(Assigned task) Extract every line below that contains the word "exists".

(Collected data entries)
++++
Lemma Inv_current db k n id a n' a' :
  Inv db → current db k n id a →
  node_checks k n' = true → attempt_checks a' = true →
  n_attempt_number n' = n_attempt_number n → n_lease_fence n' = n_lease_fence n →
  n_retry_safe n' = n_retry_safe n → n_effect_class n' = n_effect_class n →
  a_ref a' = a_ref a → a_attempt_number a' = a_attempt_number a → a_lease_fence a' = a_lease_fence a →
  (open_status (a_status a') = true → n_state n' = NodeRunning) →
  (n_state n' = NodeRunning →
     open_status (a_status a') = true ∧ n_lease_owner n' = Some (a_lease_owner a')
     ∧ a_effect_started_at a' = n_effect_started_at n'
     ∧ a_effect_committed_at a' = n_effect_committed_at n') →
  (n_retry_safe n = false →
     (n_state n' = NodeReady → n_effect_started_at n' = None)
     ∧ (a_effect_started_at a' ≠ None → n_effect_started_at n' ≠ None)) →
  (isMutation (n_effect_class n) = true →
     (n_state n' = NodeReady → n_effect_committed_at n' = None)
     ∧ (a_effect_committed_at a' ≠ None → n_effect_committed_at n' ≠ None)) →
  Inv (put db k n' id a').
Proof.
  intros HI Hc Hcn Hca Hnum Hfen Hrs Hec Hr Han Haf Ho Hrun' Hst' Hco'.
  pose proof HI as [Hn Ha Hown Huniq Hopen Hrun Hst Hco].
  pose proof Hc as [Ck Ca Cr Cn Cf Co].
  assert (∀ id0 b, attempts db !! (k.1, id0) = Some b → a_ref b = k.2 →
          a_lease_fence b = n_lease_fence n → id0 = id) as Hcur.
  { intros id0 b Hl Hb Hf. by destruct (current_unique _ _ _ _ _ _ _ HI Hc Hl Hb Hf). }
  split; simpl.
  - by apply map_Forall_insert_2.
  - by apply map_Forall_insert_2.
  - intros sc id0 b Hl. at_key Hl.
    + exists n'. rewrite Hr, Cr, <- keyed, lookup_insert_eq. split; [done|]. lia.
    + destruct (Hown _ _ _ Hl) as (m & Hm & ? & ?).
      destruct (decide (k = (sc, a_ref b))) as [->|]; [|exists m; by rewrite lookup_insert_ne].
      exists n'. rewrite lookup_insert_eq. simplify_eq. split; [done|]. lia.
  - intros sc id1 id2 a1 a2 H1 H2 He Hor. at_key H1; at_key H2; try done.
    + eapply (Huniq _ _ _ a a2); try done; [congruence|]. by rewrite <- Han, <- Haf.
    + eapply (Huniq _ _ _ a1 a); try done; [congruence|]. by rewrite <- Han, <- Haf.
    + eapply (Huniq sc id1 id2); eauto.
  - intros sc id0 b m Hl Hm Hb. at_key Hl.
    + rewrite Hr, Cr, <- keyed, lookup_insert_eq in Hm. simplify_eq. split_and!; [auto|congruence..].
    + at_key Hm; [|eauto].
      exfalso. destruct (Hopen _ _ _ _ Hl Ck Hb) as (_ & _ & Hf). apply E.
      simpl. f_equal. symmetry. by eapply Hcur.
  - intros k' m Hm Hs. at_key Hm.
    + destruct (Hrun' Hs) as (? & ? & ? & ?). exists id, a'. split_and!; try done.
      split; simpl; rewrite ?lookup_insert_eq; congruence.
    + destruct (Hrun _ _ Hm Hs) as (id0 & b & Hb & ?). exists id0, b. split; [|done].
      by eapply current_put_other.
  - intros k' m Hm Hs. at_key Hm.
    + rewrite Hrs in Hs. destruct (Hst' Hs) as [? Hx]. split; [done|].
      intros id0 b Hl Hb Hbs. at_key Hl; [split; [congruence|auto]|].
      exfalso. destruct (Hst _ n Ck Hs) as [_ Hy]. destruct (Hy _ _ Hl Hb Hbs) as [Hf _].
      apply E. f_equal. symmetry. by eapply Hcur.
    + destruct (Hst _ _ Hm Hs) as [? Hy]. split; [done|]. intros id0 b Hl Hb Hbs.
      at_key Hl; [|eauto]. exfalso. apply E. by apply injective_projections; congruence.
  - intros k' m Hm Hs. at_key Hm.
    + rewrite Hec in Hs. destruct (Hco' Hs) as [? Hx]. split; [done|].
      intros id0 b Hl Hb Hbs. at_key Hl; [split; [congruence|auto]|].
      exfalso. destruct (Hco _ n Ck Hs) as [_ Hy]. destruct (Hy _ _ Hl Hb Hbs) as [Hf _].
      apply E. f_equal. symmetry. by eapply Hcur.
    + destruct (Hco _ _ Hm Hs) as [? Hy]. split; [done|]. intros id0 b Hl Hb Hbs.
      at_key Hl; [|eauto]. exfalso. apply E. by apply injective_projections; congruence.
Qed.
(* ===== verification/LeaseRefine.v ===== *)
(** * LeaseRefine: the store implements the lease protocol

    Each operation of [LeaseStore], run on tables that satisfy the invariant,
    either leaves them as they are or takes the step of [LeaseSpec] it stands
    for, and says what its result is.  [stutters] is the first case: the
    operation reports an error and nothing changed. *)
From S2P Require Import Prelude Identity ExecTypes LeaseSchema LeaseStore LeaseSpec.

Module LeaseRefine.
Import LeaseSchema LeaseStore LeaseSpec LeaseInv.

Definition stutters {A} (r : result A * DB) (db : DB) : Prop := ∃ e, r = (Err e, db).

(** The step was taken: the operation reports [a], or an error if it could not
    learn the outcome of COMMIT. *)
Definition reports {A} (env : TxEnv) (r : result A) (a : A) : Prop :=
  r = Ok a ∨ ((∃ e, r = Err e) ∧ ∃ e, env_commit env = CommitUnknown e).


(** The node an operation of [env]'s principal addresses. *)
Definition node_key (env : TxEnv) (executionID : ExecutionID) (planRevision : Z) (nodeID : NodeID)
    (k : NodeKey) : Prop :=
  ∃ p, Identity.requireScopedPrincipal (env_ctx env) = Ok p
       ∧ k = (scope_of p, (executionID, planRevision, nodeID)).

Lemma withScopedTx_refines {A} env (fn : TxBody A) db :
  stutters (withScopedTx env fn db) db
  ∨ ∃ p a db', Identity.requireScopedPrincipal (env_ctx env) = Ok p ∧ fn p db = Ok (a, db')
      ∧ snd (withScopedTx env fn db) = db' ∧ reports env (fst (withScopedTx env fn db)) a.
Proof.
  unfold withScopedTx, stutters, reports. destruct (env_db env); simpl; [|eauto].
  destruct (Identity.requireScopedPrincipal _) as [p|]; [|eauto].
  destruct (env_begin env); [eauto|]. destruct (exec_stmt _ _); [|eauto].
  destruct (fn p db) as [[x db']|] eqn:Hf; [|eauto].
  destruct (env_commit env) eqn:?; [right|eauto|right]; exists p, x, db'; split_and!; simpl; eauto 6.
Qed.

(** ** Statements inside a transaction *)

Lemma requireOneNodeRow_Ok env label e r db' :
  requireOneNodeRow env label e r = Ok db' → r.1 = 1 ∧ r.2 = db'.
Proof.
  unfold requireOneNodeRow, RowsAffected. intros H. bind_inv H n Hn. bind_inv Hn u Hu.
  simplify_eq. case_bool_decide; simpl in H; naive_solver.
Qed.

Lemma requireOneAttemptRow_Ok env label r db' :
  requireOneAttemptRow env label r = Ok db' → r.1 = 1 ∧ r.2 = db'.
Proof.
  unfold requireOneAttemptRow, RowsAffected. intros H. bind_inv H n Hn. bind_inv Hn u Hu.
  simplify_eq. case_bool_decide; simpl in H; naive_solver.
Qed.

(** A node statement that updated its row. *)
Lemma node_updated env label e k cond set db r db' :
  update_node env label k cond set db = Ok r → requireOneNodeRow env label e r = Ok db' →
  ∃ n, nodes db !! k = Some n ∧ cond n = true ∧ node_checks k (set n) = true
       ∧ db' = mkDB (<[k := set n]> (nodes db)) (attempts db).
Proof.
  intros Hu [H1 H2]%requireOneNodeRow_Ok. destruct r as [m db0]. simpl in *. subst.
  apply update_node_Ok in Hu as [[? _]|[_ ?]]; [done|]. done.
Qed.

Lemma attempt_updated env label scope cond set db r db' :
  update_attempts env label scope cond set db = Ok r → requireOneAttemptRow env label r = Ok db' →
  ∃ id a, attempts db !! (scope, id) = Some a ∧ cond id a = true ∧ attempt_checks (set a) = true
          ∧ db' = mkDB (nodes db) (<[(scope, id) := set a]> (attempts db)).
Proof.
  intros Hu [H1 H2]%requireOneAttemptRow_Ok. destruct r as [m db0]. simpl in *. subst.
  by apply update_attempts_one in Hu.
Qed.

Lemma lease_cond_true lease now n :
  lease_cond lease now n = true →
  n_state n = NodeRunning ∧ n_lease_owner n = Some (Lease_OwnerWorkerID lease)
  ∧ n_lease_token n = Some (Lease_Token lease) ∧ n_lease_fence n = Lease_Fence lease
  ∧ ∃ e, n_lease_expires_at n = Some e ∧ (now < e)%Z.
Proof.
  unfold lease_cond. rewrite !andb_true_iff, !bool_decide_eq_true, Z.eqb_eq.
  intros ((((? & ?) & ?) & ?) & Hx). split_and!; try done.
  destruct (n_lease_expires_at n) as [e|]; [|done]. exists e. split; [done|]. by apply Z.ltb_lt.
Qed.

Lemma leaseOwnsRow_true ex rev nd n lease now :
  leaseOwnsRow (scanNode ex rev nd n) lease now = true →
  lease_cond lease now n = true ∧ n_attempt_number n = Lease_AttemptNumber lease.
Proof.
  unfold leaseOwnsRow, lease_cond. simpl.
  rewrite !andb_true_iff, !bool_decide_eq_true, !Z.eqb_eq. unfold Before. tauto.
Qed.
++++
(Exercise result)
    + exists n'. rewrite Hr, Cr, <- keyed, lookup_insert_eq. split; [done|]. lia.
      destruct (decide (k = (sc, a_ref b))) as [->|]; [|exists m; by rewrite lookup_insert_ne].
      exists n'. rewrite lookup_insert_eq. simplify_eq. split; [done|]. lia.
    + destruct (Hrun' Hs) as (? & ? & ? & ?). exists id, a'. split_and!; try done.
    + destruct (Hrun _ _ Hm Hs) as (id0 & b & Hb & ?). exists id0, b. split; [|done].
  destruct (env_commit env) eqn:?; [right|eauto|right]; exists p, x, db'; split_and!; simpl; eauto 6.
  destruct (n_lease_expires_at n) as [e|]; [|done]. exists e. split; [done|]. by apply Z.ltb_lt.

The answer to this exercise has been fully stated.